== Segment start ==

(** The first occurrences of the strings of a list, in the order of the
    list: the head, then the first occurrences in the rest that differ from
    it. *)
Fixpoint first_occurrences (l : list string) : list string :=
  match l with
  | [] => []
  | x :: l' => x :: filter (fun y => y <> x) (first_occurrences l')
  end.

(** A list of rationals never increases. *)
Definition non_increasing (xs : list Q) : Prop :=
  forall (i j : nat) (x y : Q), (i <= j)%nat -> xs !! i = Some x -> xs !! j = Some y -> (y <= x)%Q.

(** A stand-in for [str] on floats, to run the handler on the small site. *)
Definition demo_str_float (x : option Q) : string :=
  match x with
  | None => "None"
  | Some _ => "1.5"
  end.

(** ** The program on concrete inputs *)

Example py_round_ties :
  (py_round (5 # 2), py_round (7 # 2), py_round (-5 # 2), py_round (26 # 10)) = (2, 4, -2, 3).
Proof. reflexivity. Qed.

Example py_int_truncates : (py_int (26 # 10), py_int (-26 # 10)) = (2, -2).
Proof. reflexivity. Qed.

(** The float 0.1, and 0.1 + 0.2 = 0.30000000000000004. *)
Example to_float_tenth :
  (to_float (1 # 10) == 3602879701896397 # 36028797018963968)%Q
  /\ (float_add (1 # 10) (2 # 10) == to_float (3 # 10) + pow2 (-54))%Q.
Proof. split; vm_compute; reflexivity. Qed.

(** Ties go to the even double, and the numbers below 2^-1022 are spaced
    2^-1074 apart. *)
Example to_float_ties :
  (to_float (1 + pow2 (-53)) == 1)%Q
  /\ (to_float (1 + 3 * pow2 (-53)) == 1 + pow2 (-51))%Q
  /\ (to_float (pow2 (-1075)) == 0)%Q
  /\ (to_float (3 * pow2 (-1075)) == pow2 (-1073))%Q.
Proof. repeat split; vm_compute; reflexivity. Qed.

(** [round(x, 3)] rounds the double, not the decimal it was written as:
    round(0.0125, 3) is 0.013 and round(2.675, 3) is 2.675. *)
Example py_round3_examples :
  (py_round3 (125 # 10000), round3_exact (125 # 10000), py_round3 (2675 # 1000))
  = ((13 # 1)/ 1000, (12 # 1) / 1000, (2675 # 1) / 1000)%Q.
Proof. vm_compute. reflexivity. Qed.

Example py_sum_rounds :
  (py_round3 (float_div (py_sum [1 # 1000; 1 # 100]%Q) 2) == 5 # 1000)%Q.
Proof. vm_compute. reflexivity. Qed.

Example histogram_buckets :
  map (fun kv => (Qred (fst kv), snd kv))
      (histogram (summarize_load_results
         (map timed [12 # 100; 15 # 100; 27 # 100; 6 # 10; to_float (9 # 10) - pow2 (-53)]%Q)))
  = [((1 # 10)%Q, 2); ((1 # 5)%Q, 1); ((3 # 5)%Q, 1); ((9 # 10)%Q, 1)].
Proof. vm_compute. reflexivity. Qed.

Example summary_counts :
  let s := summarize_load_results
             [ {| sample_status := StatusCode 200; sample_time := Some (1 # 4)%Q |};
               {| sample_status := StatusError; sample_time := None |};
               {| sample_status := StatusCode 500; sample_time := Some (3 # 4)%Q |} ] in
  (total s, success s, failures s) = (3, 1, 2).
Proof. reflexivity. Qed.

Example hostname_examples :
  (hostname_of_netloc "user:pw@Example.COM:8080", hostname_of_netloc "[::1]:80",
   hostname_of_netloc "")
  = (Some "example.com", Some "::1", None).
Proof. reflexivity. Qed.

Example url_scheme_examples :
  (url_scheme "HTTP://a.test/", url_scheme "https://a.test/", url_scheme "/x:y",
   url_scheme " http://a.test/", url_scheme (String "h" (String "009" "ttp://a.test/")))
  = ("http", "https", "", "http", "http").
Proof. reflexivity. Qed.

== Segment end ==

» ABOUT THIS EXERCISE:
The records are to be retyped exactly. No line may be skipped.

» TASK SOLUTION:
(** The first occurrences of the strings of a list, in the order of the
    list: the head, then the first occurrences in the rest that differ from
    it. *)
Fixpoint first_occurrences (l : list string) : list string :=
  match l with
  | [] => []
  | x :: l' => x :: filter (fun y => y <> x) (first_occurrences l')
  end.

(** A list of rationals never increases. *)
Definition non_increasing (xs : list Q) : Prop :=
  forall (i j : nat) (x y : Q), (i <= j)%nat -> xs !! i = Some x -> xs !! j = Some y -> (y <= x)%Q.

(** A stand-in for [str] on floats, to run the handler on the small site. *)
Definition demo_str_float (x : option Q) : string :=
  match x with
  | None => "None"
  | Some _ => "1.5"
  end.

(** ** The program on concrete inputs *)

Example py_round_ties :
  (py_round (5 # 2), py_round (7 # 2), py_round (-5 # 2), py_round (26 # 10)) = (2, 4, -2, 3).
Proof. reflexivity. Qed.

Example py_int_truncates : (py_int (26 # 10), py_int (-26 # 10)) = (2, -2).
Proof. reflexivity. Qed.

(** The float 0.1, and 0.1 + 0.2 = 0.30000000000000004. *)
Example to_float_tenth :
  (to_float (1 # 10) == 3602879701896397 # 36028797018963968)%Q
  /\ (float_add (1 # 10) (2 # 10) == to_float (3 # 10) + pow2 (-54))%Q.
Proof. split; vm_compute; reflexivity. Qed.

(** Ties go to the even double, and the numbers below 2^-1022 are spaced
    2^-1074 apart. *)
Example to_float_ties :
  (to_float (1 + pow2 (-53)) == 1)%Q
  /\ (to_float (1 + 3 * pow2 (-53)) == 1 + pow2 (-51))%Q
  /\ (to_float (pow2 (-1075)) == 0)%Q
  /\ (to_float (3 * pow2 (-1075)) == pow2 (-1073))%Q.
Proof. repeat split; vm_compute; reflexivity. Qed.

(** [round(x, 3)] rounds the double, not the decimal it was written as:
    round(0.0125, 3) is 0.013 and round(2.675, 3) is 2.675. *)
Example py_round3_examples :
  (py_round3 (125 # 10000), round3_exact (125 # 10000), py_round3 (2675 # 1000))
  = ((13 # 1)/ 1000, (12 # 1) / 1000, (2675 # 1) / 1000)%Q.
Proof. vm_compute. reflexivity. Qed.

Example py_sum_rounds :
  (py_round3 (float_div (py_sum [1 # 1000; 1 # 100]%Q) 2) == 5 # 1000)%Q.
Proof. vm_compute. reflexivity. Qed.

Example histogram_buckets :
  map (fun kv => (Qred (fst kv), snd kv))
      (histogram (summarize_load_results
         (map timed [12 # 100; 15 # 100; 27 # 100; 6 # 10; to_float (9 # 10) - pow2 (-53)]%Q)))
  = [((1 # 10)%Q, 2); ((1 # 5)%Q, 1); ((3 # 5)%Q, 1); ((9 # 10)%Q, 1)].
Proof. vm_compute. reflexivity. Qed.

Example summary_counts :
  let s := summarize_load_results
             [ {| sample_status := StatusCode 200; sample_time := Some (1 # 4)%Q |};
               {| sample_status := StatusError; sample_time := None |};
               {| sample_status := StatusCode 500; sample_time := Some (3 # 4)%Q |} ] in
  (total s, success s, failures s) = (3, 1, 2).
Proof. reflexivity. Qed.

Example hostname_examples :
  (hostname_of_netloc "user:pw@Example.COM:8080", hostname_of_netloc "[::1]:80",
   hostname_of_netloc "")
  = (Some "example.com", Some "::1", None).
Proof. reflexivity. Qed.

Example url_scheme_examples :
  (url_scheme "HTTP://a.test/", url_scheme "https://a.test/", url_scheme "/x:y",
   url_scheme " http://a.test/", url_scheme (String "h" (String "009" "ttp://a.test/")))
  = ("http", "https", "", "http", "http").
Proof. reflexivity. Qed.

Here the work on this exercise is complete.